-- INSTRUCTIONS FOR THE TASK --
Which lines of the records below contain the word "eexists"? Copy each of them out.

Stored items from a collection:
****

(* ===== verification/TransferTheorems.v ===== *)
(** * Soundness of one instruction: memory and the whole transfer *)
From S2P Require Import Prelude PyValue PyText PyRegex PyInt Disassembly StackFrame Interval Rv32 IntervalTheorems.

(** ** Words in byte memory *)
Definition read_from (M : Z -> Z) (a : Z) (start n : nat) : Z :=
  foldr (fun i acc => M (mask32 (a + Z.of_nat i)) + 256 * acc) 0 (seq start n).

Lemma read_word_mask M a n : read_word M (mask32 a) n = read_word M a n.
Proof.
  unfold read_word. generalize 0%nat as start. induction n as [|n IH]; intros start; simpl; [done|].
  by rewrite IH, mask32_add.
Qed.

Lemma read_from_bound M a n start : (forall x, 0 <= M x < 256) -> 0 <= read_from M a start n < 256 ^ Z.of_nat n.
Proof.
  intros HM. revert start. induction n as [|n IH]; intros start; [done|].
  specialize (IH (S start)). specialize (HM (mask32 (a + Z.of_nat start))).
  rewrite Nat2Z.inj_succ, Z.pow_succ_r by lia. unfold read_from in *. simpl. lia.
Qed.

Lemma write_word_at a size w M x : write_word a size w M (mask32 (a + x)) =
  if mask32 x <? size then (w / 256 ^ mask32 x) mod 256 else M (mask32 (a + x)).
Proof.
  unfold write_word. replace (mask32 (mask32 (a + x) - a)) with (mask32 x); [done|].
  rewrite !mask32_mod, Zminus_mod_idemp_l. f_equal. lia.
Qed.

Lemma read_written a size w M n start :
  Z.of_nat start + Z.of_nat n <= size -> size <= 4 ->
  read_from (write_word a size w M) a start n = (w / 256 ^ Z.of_nat start) mod 256 ^ Z.of_nat n.
Proof.
  revert start. induction n as [|n IH]; intros start Hn Hsize; [by rewrite Z.pow_0_r, Z.mod_1_r|].
  unfold read_from in *. simpl. rewrite IH, write_word_at by lia.
  rewrite mask32_small by (unfold WORD; lia). destruct (_ <? size) eqn:?; [|lia].
  rewrite !Nat2Z.inj_succ, !Z.pow_succ_r by lia.
  assert (0 < 256 ^ Z.of_nat start /\ 0 < 256 ^ Z.of_nat n) as [] by (split; apply Z.pow_pos_nonneg; lia).
  rewrite (Z.mul_comm 256 (256 ^ Z.of_nat start)), <- Z.div_div by lia. rewrite Z.rem_mul_r by lia. lia.
Qed.

Lemma read_other a size w M b n start :
  (forall i j, 0 <= i < size -> Z.of_nat start <= j < Z.of_nat start + Z.of_nat n -> mask32 (a + i) <> mask32 (b + j)) ->
  read_from (write_word a size w M) b start n = read_from M b start n.
Proof.
  revert start. induction n as [|n IH]; intros start Hdis; [done|].
  unfold read_from in *. simpl. rewrite IH by (intros; apply Hdis; lia). f_equal.
  unfold write_word. destruct (_ <? size) eqn:E; [|done]. exfalso.
  pose proof (mask32_bound (mask32 (b + Z.of_nat start) - a)).
  apply (Hdis (mask32 (mask32 (b + Z.of_nat start) - a)) (Z.of_nat start)); [lia..|].
  rewrite mask32_add_r, Zplus_minus. apply mask32_idem.
Qed.

Lemma mask32_near x y : mask32 x = mask32 y -> Z.abs (x - y) < WORD -> x = y.
Proof.
  rewrite !mask32_mod. intros H ?.
  assert (Hdiv : (x - y) mod WORD = 0) by by rewrite Zminus_mod, H, Z.sub_diag.
  apply Z.mod_divide in Hdiv as [k Hk]; [|done]. unfold WORD in *. lia.
Qed.

(** ** Loads *)
Section memory.
Context (base : Z) (entry : nat -> Z).
Abbreviation described := (describes_value base entry).

Lemma described_union a b w : described a w \/ described b w -> described (union_value a b) w.
Proof.
  destruct a as [a|], b as [b|]; simpl; try done. intros Hw. apply described_limited.
  destruct Hw as [(x & Hx & Hw)|(x & Hx & Hw)]; exists x; (split; [set_solver|done]).
Qed.

Lemma described_unions v vs w : Exists (fun v => described v w) (v :: vs) -> described (foldl union_value v vs) w.
Proof.
  revert v. induction vs as [|u vs IH]; intros v Hv; simpl.
  - by apply Exists_cons in Hv as [|?%Exists_nil].
  - apply IH. apply Exists_cons in Hv as [|[|]%Exists_cons]; apply Exists_cons; auto using described_union.
Qed.

Lemma read_word_bound M a size : (forall x, 0 <= M x < 256) -> 0 < size <= 4 ->
  0 <= read_word M a (Z.to_nat size) < 256 ^ size /\ 256 ^ size <= WORD.
Proof.
  intros HM Hsize. pose proof (read_from_bound M a (Z.to_nat size) 0 HM) as H. rewrite Z2Nat.id in H by lia.
  split; [done|]. change WORD with (256 ^ 4). apply Z.pow_le_mono_r; lia.
Qed.

Context (read : Z -> Z -> absval).

Lemma load_described mem M size addresses ptr a :
  describes_memory base entry mem M -> describes_sections read M -> (forall x, 0 <= M x < 256) -> 0 < size <= 4 ->
  ptr ∈ addresses -> stands_for base entry ptr a ->
  described (load_value read mem size addresses) (read_word M a (Z.to_nat size)).
Proof.
  intros Hmem Hsec HM Hsize Hptr Ha. unfold load_value.
  set (f := fun p => default (read p size) (mem !! (p, size))).
  assert (Hf : described (f ptr) (read_word M a (Z.to_nat size))).
  { unfold f. destruct (mem !! (ptr, size)) as [v|] eqn:E; simpl.
    - destruct (Hmem _ _ E) as (Hwin & _ & Hv). simpl in *.
      apply stands_address in Ha as ->; [by rewrite read_word_mask|].
      unfold is_address, STACK, stack_limit in *. lia.
    - pose proof (Hsec ptr size Hsize) as Hread. destruct (read ptr size) as [s|]; [|done].
      destruct Hread as [Hconst ->]. apply stands_constant in Ha as ->; [|done]. rewrite read_word_mask.
      apply described_word. pose proof (read_word_bound M ptr size HM Hsize). lia. }
  assert (Hex : Exists (fun v => described v (read_word M a (Z.to_nat size))) (f <$> elements addresses)).
  { apply Exists_exists. exists (f ptr). split; [|done]. apply list_elem_of_fmap_2. by apply elem_of_elements. }
  destruct (f <$> elements addresses); [by apply Exists_nil in Hex|]. by apply described_unions.
Qed.

Lemma access_described pc op regs R A B addresses a :
  access_addresses pc op regs = Ok (A, B, addresses) -> effective pc op R = Some a ->
  regular_values (Instruction 0 "addi" "" None "" 4 None) A B = true ->
  describes_regs base entry regs R -> described addresses a.
Proof.
  unfold access_addresses, effective, access_addresses. intros Habs Heff Hreg Hregs.
  destruct (operand 1 op) as [t| |]; [|done..]. cbn [mbind outcome_bind] in Habs, Heff.
  destruct (memory_operand pc t) as [[offset text]| |]; [|done..]. cbn in Heff. cbn [mbind outcome_bind fst snd] in Habs.
  destruct (register text) as [r| |]; [|done..]. cbn in Heff. cbn [mbind outcome_bind] in Habs.
  destruct (is_constant offset) eqn:Hoff; [|done]. injection Heff as <-.
  apply bind_Ok in Habs as (V & HV & [= <- <- <-]).
  eapply (arithmetic_sound base entry (Instruction 0 "addi" "" None "" 4 None));
    [left; by eexists _, _|exact Hreg|apply Hregs|by apply described_const|exact HV|].
  assert (Hform : word_form (Instruction 0 "addi" "" None "" 4 None) = word_total Z.add) by (unfold word_form, is_mnemonic; done).
  rewrite Hform. unfold word_total. by rewrite mask32_add_r.
Qed.

Lemma sign_extend_described size v w m :
  m ∈ ["lb"; "lh"] -> 0 < size <= 4 -> fits size v = true -> described v w ->
  described (sign_extend size <$> v) (extended m size w).
Proof.
  intros Hm Hsize Hfits Hw. destruct v as [s|]; [|done]. destruct Hw as (x & Hx & Hw).
  unfold fits in Hfits. rewrite forallb_forall in Hfits.
  assert (0 <= x < 2 ^ (size * 8)) as Hb.
  { specialize (Hfits x). rewrite <- list_elem_of_In, elem_of_elements in Hfits. specialize (Hfits Hx). lia. }
  assert (2 ^ (size * 8) <= WORD) by (apply Z.pow_le_mono_r; lia).
  apply stands_constant in Hw as ->; [|unfold is_constant; lia]. rewrite (mask32_small x) by lia.
  unfold extended. rewrite bool_decide_eq_true_2 by done.
  exists (mask32 (if x <? 2 ^ (size * 8 - 1) then x else x - 2 ^ (size * 8))). split; [|apply stands_mask].
  apply elem_of_map. by exists x.
Qed.

(** ** Stores *)
Lemma value_fits size v w : 0 < size <= 4 -> (size =? 4) || fits size v = true -> 0 <= w < WORD ->
  described v w -> described v (w mod 256 ^ size).
Proof.
  intros Hsize Hfits Hw Hv. destruct (decide (size = 4)) as [->|Hne].
  { rewrite Z.mod_small; [done|]. exact Hw. }
  destruct (size =? 4) eqn:?; [lia|]. simpl in Hfits. destruct v as [s|]; [|done]. destruct Hv as (x & Hx & Hv).
  unfold fits in Hfits. rewrite forallb_forall in Hfits.
  assert (0 <= x < 2 ^ (size * 8)) as Hb.
  { specialize (Hfits x). rewrite <- list_elem_of_In, elem_of_elements in Hfits. specialize (Hfits Hx). lia. }
  assert (2 ^ (size * 8) <= WORD) by (apply Z.pow_le_mono_r; lia).
  assert (Hx256 : 0 <= x < 256 ^ size) by (rewrite Z.mul_comm, Z.pow_mul_r in Hb by lia; exact Hb).
  apply stands_constant in Hv as ->; [|unfold is_constant; lia]. rewrite (mask32_small x) by lia.
  rewrite Z.mod_small by lia. exists x. split; [done|]. apply stands_constant; [unfold is_constant; lia|].
  by rewrite mask32_small by lia.
Qed.

Lemma store_described mem M ptr size v w a :
  describes_memory base entry mem M -> 0 < size <= 4 -> STACK - stack_limit <= ptr <= STACK ->
  stands_for base entry ptr a -> described v (w mod 256 ^ size) ->
  describes_memory base entry (store_fact ptr size v mem) (write_word a size w M).
Proof.
  intros Hmem Hsize Hptr Ha Hv. apply stands_address in Ha as ->; [|unfold is_address, STACK, stack_limit in *; lia].
  unfold store_fact. apply map_Forall_insert_2.
  - simpl. split_and!; [lia..|]. rewrite <- read_word_mask.
    pose proof (read_written (mask32 (base + ptr)) size w M (Z.to_nat size) 0) as Hr.
    unfold read_from in Hr. unfold read_word. rewrite Hr, Z.div_1_r, Z2Nat.id by lia. done.
  - intros [k n] v' [Hk Hdis]%map_lookup_filter_Some. simpl in *.
    destruct (Hmem _ _ Hk) as (Hwin & Hn & Hv'). simpl in *. split_and!; [lia..|].
    pose proof (read_other (mask32 (base + ptr)) size w M (base + k) (Z.to_nat n) 0) as Hr.
    unfold read_from in Hr. unfold read_word in *. rewrite Hr; [done|]. intros i j Hi Hj.
    rewrite mask32_add. intros E. apply mask32_near in E; unfold WORD, stack_limit in *; lia.
Qed.

Lemma spared_described mem M a size w :
  describes_memory base entry mem M -> spares base mem a size -> describes_memory base entry mem (write_word a size w M).
Proof.
  intros Hmem Hspare key v Hk. destruct (Hmem _ _ Hk) as (Hwin & Hn & Hv). split_and!; [lia..|].
  pose proof (read_other a size w M (base + key.1) (Z.to_nat key.2) 0) as Hr.
  unfold read_from in Hr. unfold read_word in *. rewrite Hr; [done|]. intros i j Hi Hj.
  apply (Hspare _ _ Hk); lia.
Qed.

(** ** One instruction *)
Lemma access_sizes ins size :
  dict_get (ins_mnemonic ins) LOADS = Some size \/ dict_get (ins_mnemonic ins) STORES = Some size -> 0 < size <= 4.
Proof.
  generalize (ins_mnemonic ins). intros m. unfold LOADS, STORES. simpl.
  intros [H|H]; repeat (destruct (String.eqb m _); [injection H as <-; lia|]); done.
Qed.

(** The load half and the store half of [memory_instruction]. *)
Lemma load_inv pc sp ins op regs mem size eff :
  dict_get (ins_mnemonic ins) LOADS = Some size -> memory_instruction read pc sp ins op regs mem = Some (Ok eff) ->
  exists A B addresses rd, access_addresses pc op regs = Ok (A, B, addresses) /\ first_register op = Some rd
    /\ ef_memory eff = mem
    /\ ef_regs eff = setreg rd (let v := addresses ≫= load_value read mem size in
                                if bool_decide (ins_mnemonic ins ∈ ["lb"; "lh"]) then sign_extend size <$> v else v) regs.
Proof.
  intros Hsize. unfold memory_instruction, access_addresses, first_register. rewrite Hsize. intros [= H]. inv_ok.
  repeat match goal with H : _ = Ok _ |- _ => rewrite H; clear H; cbn [mbind outcome_bind ok_of] end.
  eexists _, _, _, _. split_and!; done.
Qed.

Lemma store_inv pc sp ins op regs mem size eff :
  dict_get (ins_mnemonic ins) LOADS = None -> dict_get (ins_mnemonic ins) STORES = Some size ->
  memory_instruction read pc sp ins op regs mem = Some (Ok eff) ->
  exists A B addresses, access_addresses pc op regs = Ok (A, B, addresses) /\ ef_regs eff = regs
    /\ (exact_store addresses = false /\ ef_memory eff = mem
        \/ exists ptr rs, elements <$> addresses = Some [ptr] /\ STACK - stack_limit <= ptr <= STACK
             /\ first_register op = Some rs /\ ef_memory eff = store_fact ptr size (reg_at rs regs) mem).
Proof.
  intros Hload Hsize. unfold memory_instruction, access_addresses, first_register, exact_store. rewrite Hload, Hsize. intros [= H].
  inv_ok.
  repeat match goal with H : _ = Ok _ |- context [_ ≫= _] => rewrite H; cbn [mbind outcome_bind ok_of] end.
  eexists _, _, _. split; [done|].
  destruct (elements <$> _) as [[|ptr [|? ?]]|] eqn:Hel; [inv_ok; auto| |inv_ok; auto|inv_ok; auto].
  destruct (_ && _) eqn:Hwin; [|inv_ok; auto]. apply bind_Ok in H as (rs & Hrs & [= <-]). split; [done|right].
  exists ptr, rs. rewrite Hrs. split_and!; [done|lia..|done|done].
Qed.

(** The transfer function is sound: what it computes from a state that covers the
    processor covers the processor after the instruction. *)
Lemma transfer_covers pc sp ins regs mem eff mc mc' :
  transfer read pc sp ins regs mem = Ok eff -> step pc ins mc mc' ->
  covers base entry read regs mem mc -> regular_step read pc ins regs mem = true ->
  harmless base pc ins regs mem (mc_regs mc) ->
  describes_regs base entry (ef_regs eff) (mc_regs mc') /\ describes_memory base entry (ef_memory eff) (mc_mem mc').
Proof.
  intros Htr Hstep [Hwords Hbytes Hregs Hmem Hsec] Hreg Hharm. unfold transfer in Htr. unfold regular_step, has_key in Hreg.
  destruct Hstep as [w R' Hnl Hns Hex Hup|size a rd R' Hl Heff Hrd Hup|size a rs Hnl Hst Heff Hrs].
  - rewrite Hnl, Hns in Hreg. simpl in Hreg.
    assert (Hmi : memory_instruction read pc sp ins (operands ins) regs mem = None)
      by (unfold memory_instruction; by rewrite Hnl, Hns).
    rewrite Hmi in Htr. destruct (register_instruction _ _ _ _) as [r|] eqn:Hr; [|done].
    apply bind_Ok in Htr as (regs' & -> & [= <-]). split; [|done]. by eapply register_instruction_sound.
  - rewrite Hl in Hreg. simpl in Hreg.
    destruct (memory_instruction read pc sp ins (operands ins) regs mem) as [r|] eqn:Hr;
      [subst r|by unfold memory_instruction in Hr; rewrite Hl in Hr].
    destruct (load_inv _ _ _ _ _ _ _ _ Hl Hr) as (A & B & addresses & rd' & Hacc & Hrd' & -> & ->).
    assert (rd' = rd) as -> by congruence. split; [|done]. eapply setreg_sound; [done| |exact Hup].
    pose proof (access_sizes ins size (or_introl Hl)) as Hsize.
    unfold regular_access in Hreg. rewrite Hacc, Hl in Hreg. apply andb_true_iff in Hreg as [Hreg Hfits].
    pose proof (access_described _ _ _ _ _ _ _ _ Hacc Heff Hreg Hregs) as Ha. cbv zeta.
    assert (Hv : described (addresses ≫= load_value read mem size) (read_word (mc_mem mc) a (Z.to_nat size))).
    { destruct addresses as [s|]; [|done]. destruct Ha as (ptr & Hptr & Ha). by eapply load_described. }
    unfold extended. case_bool_decide as Hm; [|done].
    pose proof (sign_extend_described size _ _ _ Hm Hsize Hfits Hv) as H. unfold extended in H.
    by rewrite bool_decide_eq_true_2 in H.
  - rewrite Hnl, Hst in Hreg. simpl in Hreg.
    destruct (memory_instruction read pc sp ins (operands ins) regs mem) as [r|] eqn:Hr;
      [subst r|by unfold memory_instruction in Hr; rewrite Hnl, Hst in Hr].
    destruct (store_inv _ _ _ _ _ _ _ _ Hnl Hst Hr) as (A & B & addresses & Hacc & -> & Hcase). split; [done|].
    pose proof (access_sizes ins size (or_intror Hst)) as Hsize.
    destruct Hcase as [[Hno ->]|(ptr & rs' & Hel & Hwin & Hrs' & ->)]; [by eapply spared_described; eauto|].
    assert (rs' = rs) as -> by congruence.
    unfold regular_access in Hreg. rewrite Hacc, Hnl, Hst in Hreg. unfold first_register in Hrs. rewrite Hrs in Hreg.
    apply andb_true_iff in Hreg as [Hreg Hfits].
    pose proof (access_described _ _ _ _ _ _ _ _ Hacc Heff Hreg Hregs) as Ha.
    destruct addresses as [s|]; [|done]. destruct Ha as (ptr' & Hptr' & Ha).
    assert (ptr' = ptr) as ->.
    { injection Hel as Hel. apply elem_of_elements in Hptr'. rewrite Hel in Hptr'. by apply list_elem_of_singleton in Hptr'. }
    apply store_described; [done..|]. apply value_fits; [done..|apply Hwords|apply Hregs].
Qed.
End memory.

****

-- EXPECTED OUTPUT --
    [left; by eexists _, _|exact Hreg|apply Hregs|by apply described_const|exact HV|].
  eexists _, _, _, _. split_and!; done.
  eexists _, _, _. split; [done|].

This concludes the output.